I'm looking at buying an A3 photo printer. Any thoughts on which is the best one? Budget is around £500. There are so many conflicting reviews it would be good to get some personal recommendations. 

 d_b 20 Feb 2018
In reply to estivoautumnal:

I don't own an A3 printer but in my experience the mid range Kyocera lasers are reasonably inexpensive to run and last forever.  I have been using one of their A4 models for some time now.

 jethro kiernan 20 Feb 2018
In reply to estivoautumnal:

I have been pleased with my canon pixma pro 100s, the pixma pro 10 was meant to be marginally better at B&W so depends on how you value that aspect.

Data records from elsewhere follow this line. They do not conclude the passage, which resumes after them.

Lemma can_grant_frame cfg l iso st st' :
  active_requests st = active_requests st' ->
  active_prefill_requests st = active_prefill_requests st' ->
  can_grant_locked cfg l iso st = can_grant_locked cfg l iso st'.
Proof. unfold can_grant_locked. by intros -> ->. Qed.

(** *** The scan finds exactly the grantable waiters *)

Lemma scan_waiters_spec cfg st ws index fe e d :
  scan_waiters cfg st index ws fe = (e, d) ->
  (forall i, fe = Some i -> e = Some i) /\
  (fe = None -> e = None -> Forall (fun w => can_grant_locked cfg (w_lane w) (w_isolated w) st = false) ws) /\
  (forall i, fe = None -> e = Some i -> exists k w, i = (index + k)%nat /\ ws !! k = Some w /\
     can_grant_locked cfg (w_lane w) (w_isolated w) st = true /\
     forall k' w', (k' < k)%nat -> ws !! k' = Some w' ->
       can_grant_locked cfg (w_lane w') (w_isolated w') st = false) /\
  (forall i, d = Some i -> exists k w, i = (index + k)%nat /\ ws !! k = Some w /\
     can_grant_locked cfg (w_lane w) (w_isolated w) st = true /\ w_lane w = Decode /\
     forall k' w', (k' < k)%nat -> ws !! k' = Some w' -> w_lane w' = Decode ->
       can_grant_locked cfg (w_lane w') (w_isolated w') st = false) /\
  (d = None -> forall k w, ws !! k = Some w -> w_lane w = Decode ->
     can_grant_locked cfg (w_lane w) (w_isolated w) st = false).
Proof.
  revert index fe e d. induction ws as [|w ws IH]; intros index fe e d; simpl.
  { intros [= <- <-]. split_and!; naive_solver. }
  destruct (can_grant_locked cfg (w_lane w) (w_isolated w) st) eqn:Hg; simpl.
  2: { intros Hs. apply IH in Hs as (H1 & H2 & H3 & H4 & H5). split_and!; [done|..].
       - intros -> ->. constructor; auto.
       - intros i -> ->. destruct (H3 i) as (k & w' & -> & Hw & Hc & Hb); [done..|].
         exists (S k), w'. split_and!; [lia|done|done|]. intros [|k'] ? ?; naive_solver lia.
       - intros i ->. destruct (H4 i) as (k & w' & -> & Hw & Hc & Hl & Hb); [done|].
         exists (S k), w'. split_and!; [lia|done..|]. intros [|k'] ? ?; naive_solver lia.
       - intros -> [|k] w' ?; naive_solver. }
  destruct (is_decode (w_lane w)) eqn:Hd.
  - intros [= <- <-]. assert (w_lane w = Decode) as Hl by (by destruct (w_lane w)).
    split_and!; [naive_solver| |..].
    + by destruct fe.
    + intros i -> [= <-]. exists 0%nat, w. split_and!; [lia|done..|]. lia.
    + intros i [= <-]. exists 0%nat, w. split_and!; [lia|done..|]. lia.
    + done.
  - intros Hs. apply IH in Hs as (H1 & H2 & H3 & H4 & H5). split_and!.
    + intros i ->. by apply H1.
    + destruct fe; [done|]. intros _ ->. by specialize (H1 _ eq_refl).
    + intros i -> ->. specialize (H1 _ eq_refl). simplify_eq. exists 0%nat, w.
      split_and!; [lia|done..|]. lia.
    + intros i ->. destruct (H4 i) as (k & w' & -> & Hw & Hc & Hl & Hb); [done|].
      exists (S k), w'. split_and!; [lia|done..|]. intros [|k'] ? ? ? ?; [|naive_solver lia].
      simplify_eq/=. match goal with H : w_lane ?x = Decode, H2 : is_decode (w_lane ?x) = false |- _ => by rewrite H in H2 end.
    + intros -> [|k] w' ? ?; [|naive_solver]. simplify_eq/=.
      match goal with H : w_lane ?x = Decode, H2 : is_decode (w_lane ?x) = false |- _ => by rewrite H in H2 end.
Qed.
(* ===== verification/Sha256.v ===== *)
(** [hashlib.sha256(...).hexdigest()], as the runtime's content-addressed keys
    use it: an executable transcription of FIPS 180-4 on lists of byte values.
    It models the Standard Library of Python, not repository code; no theorem
    unfolds it, and the examples at the end pin it to published digests. *)

From S2P Require Import Prelude.

Open Scope Z_scope.

Definition word_mask : Z := 4294967295.

Definition add32 (a b : Z) : Z := Z.land (a + b) word_mask.
Definition rotr32 (n x : Z) : Z := Z.lor (Z.shiftr x n) (Z.land (Z.shiftl x (32 - n)) word_mask).

Definition ch (x y z : Z) : Z := Z.lxor (Z.land x y) (Z.land (Z.lxor x word_mask) z).
Definition maj (x y z : Z) : Z := Z.lxor (Z.lxor (Z.land x y) (Z.land x z)) (Z.land y z).
Definition big_sigma0 (x : Z) : Z := Z.lxor (Z.lxor (rotr32 2 x) (rotr32 13 x)) (rotr32 22 x).
Definition big_sigma1 (x : Z) : Z := Z.lxor (Z.lxor (rotr32 6 x) (rotr32 11 x)) (rotr32 25 x).
Definition small_sigma0 (x : Z) : Z := Z.lxor (Z.lxor (rotr32 7 x) (rotr32 18 x)) (Z.shiftr x 3).
Definition small_sigma1 (x : Z) : Z := Z.lxor (Z.lxor (rotr32 17 x) (rotr32 19 x)) (Z.shiftr x 10).

Definition round_constants : list Z :=
  [ 1116352408; 1899447441; 3049323471; 3921009573; 961987163; 1508970993; 2453635748; 2870763221;
    3624381080; 310598401; 607225278; 1426881987; 1925078388; 2162078206; 2614888103; 3248222580;
    3835390401; 4022224774; 264347078; 604807628; 770255983; 1249150122; 1555081692; 1996064986;
    2554220882; 2821834349; 2952996808; 3210313671; 3336571891; 3584528711; 113926993; 338241895;
    666307205; 773529912; 1294757372; 1396182291; 1695183700; 1986661051; 2177026350; 2456956037;
    2730485921; 2820302411; 3259730800; 3345764771; 3516065817; 3600352804; 4094571909; 275423344;
    430227734; 506948616; 659060556; 883997877; 958139571; 1322822218; 1537002063; 1747873779;
    1955562222; 2024104815; 2227730452; 2361852424; 2428436474; 2756734187; 3204031479; 3329325298 ].

Definition initial_hash : list Z :=
  [ 1779033703; 3144134277; 1013904242; 2773480762; 1359893119; 2600822924; 528734635; 1541459225 ].

(** The message schedule, kept newest first: [w(t)] from [w(t-2)], [w(t-7)],
    [w(t-15)] and [w(t-16)]. *)
Fixpoint extend_schedule (fuel : nat) (rev_w : list Z) : list Z :=
  match fuel with
  | O => rev_w
  | S fuel =>
      let nth i := List.nth i rev_w 0 in
      let w := add32 (add32 (small_sigma1 (nth 1%nat)) (nth 6%nat))
                     (add32 (small_sigma0 (nth 14%nat)) (nth 15%nat)) in
      extend_schedule fuel (w :: rev_w)
  end.

Definition compress_round (s : list Z) (kw : Z * Z) : list Z :=
  match s with
  | [a; b; c; d; e; f; g; h] =>
      let t1 := add32 (add32 (add32 h (big_sigma1 e)) (add32 (ch e f g) (fst kw))) (snd kw) in
      let t2 := add32 (big_sigma0 a) (maj a b c) in
      [add32 t1 t2; a; b; c; add32 d t1; e; f; g]
  | _ => s
  end.

Definition compress (h : list Z) (block : list Z) : list Z :=
  let w := List.rev (extend_schedule 48 (List.rev block)) in
  let s := fold_left compress_round (combine round_constants w) h in
  map (fun p => add32 (fst p) (snd p)) (combine h s).

(** Big-endian words of a byte list, and blocks of sixteen words. *)
Fixpoint be_words (bs : list Z) : list Z :=
  match bs with
  | a :: b :: c :: d :: bs' => (((a * 256 + b) * 256 + c) * 256 + d) :: be_words bs'
  | _ => []
  end.

Fixpoint be_bytes (n : nat) (z : Z) : list Z :=
  match n with
  | O => []
  | S n => be_bytes n (Z.shiftr z 8) ++ [Z.land z 255]
  end.

Definition pad (bs : list Z) : list Z :=
  let len := length bs in
  let zeros := ((119 - len mod 64) mod 64)%nat in
  bs ++ 128 :: repeat 0 zeros ++ be_bytes 8 (8 * Z.of_nat len).

Fixpoint hash_blocks (fuel : nat) (h : list Z) (ws : list Z) : list Z :=
  match fuel with
  | O => h
  | S fuel =>
      match ws with
      | [] => h
      | _ => hash_blocks fuel (compress h (take 16 ws)) (drop 16 ws)
      end
  end.

Definition sha256_words (bs : list Z) : list Z :=
  let ws := be_words (pad bs) in hash_blocks (length ws) initial_hash ws.

Definition hex_digit (d : Z) : Ascii.ascii :=
  Ascii.ascii_of_nat (Z.to_nat (if d <? 10 then 48 + d else 87 + d)).

Definition hex_byte (b : Z) : string :=
  String (hex_digit (b / 16)) (String (hex_digit (b mod 16)) EmptyString).

Definition hexdigest (bs : list Z) : string :=
  String.concat "" (map hex_byte (List.concat (map (be_bytes 4) (sha256_words bs)))).

(** [hmac.new(key, msg, hashlib.sha256).hexdigest()] (RFC 2104) for a key of at
    most one block. *)
Definition digest_bytes (bs : list Z) : list Z := List.concat (map (be_bytes 4) (sha256_words bs)).

Definition hmac_hexdigest (key msg : list Z) : string :=
  let padded := key ++ repeat 0 (64 - length key) in
  let inner := digest_bytes (map (Z.lxor 54) padded ++ msg) in
  hexdigest (map (Z.lxor 92) padded ++ inner).

(** The bytes of an ASCII string: [s.encode("utf-8")]. *)
Definition encode_ascii (s : string) : list Z :=
  map (fun c => Z.of_nat (Ascii.nat_of_ascii c)) (String.list_ascii_of_string s).

(** [int.to_bytes(8, "little", signed=True)]; [None] is its [OverflowError]. *)
Fixpoint le_bytes (n : nat) (z : Z) : list Z :=
  match n with
  | O => []
  | S n => Z.land z 255 :: le_bytes n (Z.shiftr z 8)
  end.

Definition to_bytes8_signed (z : Z) : option (list Z) :=
  if ((- 2 ^ 63 <=? z) && (z <? 2 ^ 63))%bool then Some (le_bytes 8 z) else None.

Example sha256_empty :
  hexdigest [] = "e3b0c44298fc1c149afbf4c8996fb92427ae41e4649b934ca495991b7852b855"%string.
Proof. vm_compute. reflexivity. Qed.

Example sha256_abc :
  hexdigest (encode_ascii "abc")
  = "ba7816bf8f01cfea414140de5dae2223b00361a396177a9cb410ff61f20015ad"%string.
Proof. vm_compute. reflexivity. Qed.

Example sha256_two_blocks :
  hexdigest (encode_ascii "abcdbcdecdefdefgefghfghighijhijkijkljklmklmnlmnomnopnopq")
  = "248d6a61d20638b8e5c026930c3e6039a33ce45964ff2167f6ecedd419db06c1"%string.
Proof. vm_compute. reflexivity. Qed.

Example minus_one_bytes : to_bytes8_signed (-1) = Some (repeat 255 8).
Proof. reflexivity. Qed.

(** RFC 4231, test case 2. *)
Example hmac_rfc4231 :
  hmac_hexdigest (encode_ascii "Jefe") (encode_ascii "what do ya want for nothing?")
  = "5bdcc146bf60754e6a042426089575c75a003f089d2739839dec58b964ec3843"%string.
Proof. vm_compute. reflexivity. Qed.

estivoautumnal 21 Feb 2018
In reply to both:

Thanks.

In reply to estivoautumnal:

I read that the Canon Pixma pro - 100s came out top, editor’s choice, of the Digital Camera recent review (appreciate that it might not be that helpful as not a personal recommendation) and seems good value.  https://www.digitalcameraworld.com/buying-guides/best-photo-printers-2017-t...

I’m starting to look around for a new printer so interested to read that Jethro is happy with it.

 jethro kiernan 23 Feb 2018
In reply to Climbing Pieman:

What I haven’t tried is generic ink, I’ve stuck with canon, there are meant to be quite good third party inks I just haven’t tried them

it has been fairly economical but I only use it for photos 

 ChrisJD 26 Feb 2018
In reply to estivoautumnal:

A cheaper Canon option to add to the mix is the Canon ip8750 (A3+) at <£200.

Uses a six ink dye system (the Pro-100s is an 8 dye inkset)

I've got the iP8700 and it does a good job.

 

But if I was spending your sort of budget, then I'd go Epson, so either the SC-P600 or SC-P400.

The P600 can also use roll media for panos.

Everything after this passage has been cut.